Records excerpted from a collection
(* ===== verification/ConsumersProps.v ===== *)
(** * ConsumersProps: what the transaction tables promise ([pfcp/udp/udp.go]) *)

From Stdlib Require Import Strings.Byte Strings.String.
From S2P Require Import Prelude GoNet Pfcp Consumers.

#[local] Open Scope string_scope.
#[local] Open Scope list_scope.
#[local] Open Scope Z_scope.

(** ** Properties *)

(** C23. Registering a transaction never replaces one: if its number is taken at its consumer the
    call fails with the duplicate error and nothing that can be looked up changes; if it is free
    the call succeeds, the transaction is found there, and no other slot changes. The tables stay
    well formed, and the retry for a detached table never comes to its end. *)
Theorem PutTransaction_registers {D} ptr (tx : Transaction D) u :
  udp_inv u -> txs u !! ptr = Some tx ->
  let '(err, u') := PutTransaction ptr tx u in
  udp_inv u' /\ err <> Some errDetached /\
  (err = None <-> slot (ConsumerAddr tx) (SequenceNumber tx) u = None) /\
  (err <> None -> err = Some (ErrDuplicateSequence (SequenceNumber tx))) /\
  forall c s, slot c s u' =
    if decide (c = ConsumerAddr tx /\ s = SequenceNumber tx /\ err = None) then Some ptr
    else slot c s u.
Proof.
  intros Hu Hptr. pose proof (put_spec ptr tx u Hu Hptr) as Hp.
  destruct (PutTransaction ptr tx u) as [err u']. destruct Hp as (Hu' & _ & _ & _ & _ & Hp).
  destruct (slot (ConsumerAddr tx) (SequenceNumber tx) u) as [p|]; destruct Hp as [-> Hs].
  - split_and!; try done. intros c s. by rewrite decide_False by naive_solver.
  - split_and!; try done. intros c s. rewrite Hs. repeat case_decide; naive_solver.
Qed.

(** C24. Releasing an address drops the tables of every consumer at it, whatever port the peer
    used and whatever number a transaction has, and of no consumer at another address -- this
    socket's own requests among them, unless the address is its own. *)
Theorem ForgetConsumer_by_address {D} `{!MapRange string} ip (u : Udp D) :
  udp_inv u -> Server u <> None ->
  udp_inv (ForgetConsumer ip u) /\
  forall a s,
    length (bytes (UDPAddr.IP a)) = IP.IPv4len \/ length (bytes (UDPAddr.IP a)) = IP.IPv6len ->
    UDPAddr.Zone a = "" ->
    slot (UDPAddr_String a) s (ForgetConsumer ip u) =
      if decide (IP_String (UDPAddr.IP a) = ip) then None else slot (UDPAddr_String a) s u.
Proof.
  intros Hu Hs. unfold ForgetConsumer. destruct (Server u); [|done].
  destruct (DeleteByHost_spec ip u Hu) as [Hu' Hc]. split; [done|]. intros a s Hlen Hz.
  unfold slot. rewrite Hc. unfold ConsumerTable.hostMatches. rewrite SplitHostPort_UDPAddr by done.
  case_bool_decide; [by rewrite decide_True | by rewrite decide_False].
Qed.

(** The goroutine that ran a transaction removes that transaction and no other: deleting
    through the table the consumer has now empties the slot only if this transaction is in it,
    so one registered since under the same number stays; deleting through the pointer of a table
    detached meanwhile changes nothing that can be looked up. *)
Theorem DeleteIf_only_own {D} c s ptr (u : Udp D) :
  udp_inv u ->
  let '(done, u') := TxTable.DeleteIf (ConsumerTable.Load c u) s ptr u in
  udp_inv u' /\ done = bool_decide (slot c s u = Some ptr) /\
  (forall c' s', slot c' s' u' =
     if decide (c' = c /\ s' = s /\ slot c s u = Some ptr) then None else slot c' s' u) /\
  (forall t, (forall c', consumers u !! c' <> Some t) ->
     forall c' s', slot c' s' (snd (TxTable.DeleteIf (Some t) s ptr u)) = slot c' s' u).
Proof.
  intros Hu. unfold ConsumerTable.Load. destruct (consumers u !! c) as [t|] eqn:Hc.
  - pose proof (DeleteIf_spec c t s ptr u Hu Hc) as Hd.
    destruct (TxTable.DeleteIf (Some t) s ptr u) as [b u'].
    destruct Hd as (? & _ & _ & _ & ? & ?). split_and!; try done.
    intros t' Hd. by apply (DeleteIf_detached t' s ptr u).
  - assert (Hn : slot c s u = None) by (unfold slot; by rewrite Hc).
    cbn [TxTable.DeleteIf]. split_and!; try done; [by rewrite Hn| |].
    + intros c' s'. rewrite Hn. by rewrite decide_False by naive_solver.
    + intros t' Hd. by apply (DeleteIf_detached t' s ptr u).
Qed.

(** Where a transaction is registered: a request under the socket's own address and a
    response under the peer's, in both cases under the number the message carries; a message
    that is neither is sent as a request of no consumer. *)
Theorem NewTransaction_consumer {D} `{L : PfcpLib} (m : Message) b conn dest
    (ev : option (PfcpEventData D)) :
  let tx := NewTransaction m b conn dest ev in
  SequenceNumber tx = Sequence m /\ SendMsg tx = b /\ DestAddr tx = dest /\ EventData tx = ev /\
  (TxType tx = SendingResponse <-> IsResponse m = true) /\
  ConsumerAddr tx =
    if IsRequest m then UDPAddr_String (LocalAddr conn)
    else if IsResponse m then UDPAddr_String dest else "".
Proof.
  unfold NewTransaction, IsRequest, IsResponse.
  destruct (requestType (MessageType m)) eqn:Hq; simpl.
  - split_and!; try done. by destruct (MessageType m).
  - by destruct (responseType (MessageType m)).
Qed.

(** ** Witnesses *)

Module ConsumersDemo.
Definition peer : UDPAddr := UDPAddr.mk (ParseIP.ParseIP "10.42.0.7") 40001 "".
Definition here : UDPAddr := UDPAddr.mk (ParseIP.ParseIP "10.42.0.1") PFCP_PORT "".
Definition conn : UDPConn := mkConn here.
Definition server : PfcpServer := mkServer here (Some conn).

Definition rsp (n : Z) : @Message DemoLib :=
  @NewSessionReportResponse DemoLib 0 0 0 n 0 (@NewCause DemoLib CauseRequestRejected).

Definition tx1 : Transaction unit := @NewTransaction unit DemoLib (rsp 7) [] conn peer None.

(** One transaction made, with nothing registered yet. *)
Definition made : Udp unit := snd (allocTx tx1 (mkUdp (Some server) ∅ ∅ ∅ ∅ 0 0)).
Definition registered : Udp unit := snd (PutTransaction 0 tx1 made).

Lemma made_inv : udp_inv made.
Proof. apply (alloc_spec tx1 (mkUdp (Some server) ∅ ∅ ∅ ∅ 0 0)), udp_inv_init. Qed.

Lemma registered_inv : udp_inv registered.
Proof. apply (put_spec 0 tx1 made made_inv eq_refl). Qed.
End ConsumersDemo.
Import ConsumersDemo.

Lemma PutTransaction_registers_witness :
  slot "10.42.0.7:40001" 7 registered = Some 0%nat /\
  fst (PutTransaction 0 tx1 registered) = Some (ErrDuplicateSequence 7).
Proof.
  split; [vm_compute; reflexivity|].
  pose proof (PutTransaction_registers 0 tx1 registered registered_inv eq_refl) as Hp.
  destruct (PutTransaction 0 tx1 registered) as [err u']. destruct Hp as (_ & _ & Hfree & Hdup & _).
  apply Hdup. intros He. apply Hfree in He. vm_compute in He. discriminate He.
Defined.

Lemma ForgetConsumer_by_address_witness :
  slot "10.42.0.7:40001" 7 registered = Some 0%nat /\
  slot (UDPAddr_String peer) 7 (ForgetConsumer "10.42.0.7" registered) = None.
Proof.
  split; [vm_compute; reflexivity|].
  destruct (ForgetConsumer_by_address "10.42.0.7" registered registered_inv) as [_ Hf];
    [vm_compute; discriminate|].
  etransitivity; [apply Hf; [right; reflexivity|reflexivity]|]. reflexivity.
Defined.

Lemma DeleteIf_only_own_witness :
  fst (TxTable.DeleteIf (ConsumerTable.Load "10.42.0.7:40001" registered) 7 1 registered) = false.
Proof.
  pose proof (DeleteIf_only_own "10.42.0.7:40001" 7 1 registered registered_inv) as Hd.
  destruct (TxTable.DeleteIf _ 7 1 registered) as [b u']. destruct Hd as (_ & -> & _).
  reflexivity.
Defined.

◆ What needs to be done: Using the data above, reproduce exactly the lines between those holding "socket's own requests" and "intros Hu Hs.", inclusive, and no others.

◆ Task result:
    socket's own requests among them, unless the address is its own. *)
Theorem ForgetConsumer_by_address {D} `{!MapRange string} ip (u : Udp D) :
  udp_inv u -> Server u <> None ->
  udp_inv (ForgetConsumer ip u) /\
  forall a s,
    length (bytes (UDPAddr.IP a)) = IP.IPv4len \/ length (bytes (UDPAddr.IP a)) = IP.IPv6len ->
    UDPAddr.Zone a = "" ->
    slot (UDPAddr_String a) s (ForgetConsumer ip u) =
      if decide (IP_String (UDPAddr.IP a) = ip) then None else slot (UDPAddr_String a) s u.
Proof.
  intros Hu Hs. unfold ForgetConsumer. destruct (Server u); [|done].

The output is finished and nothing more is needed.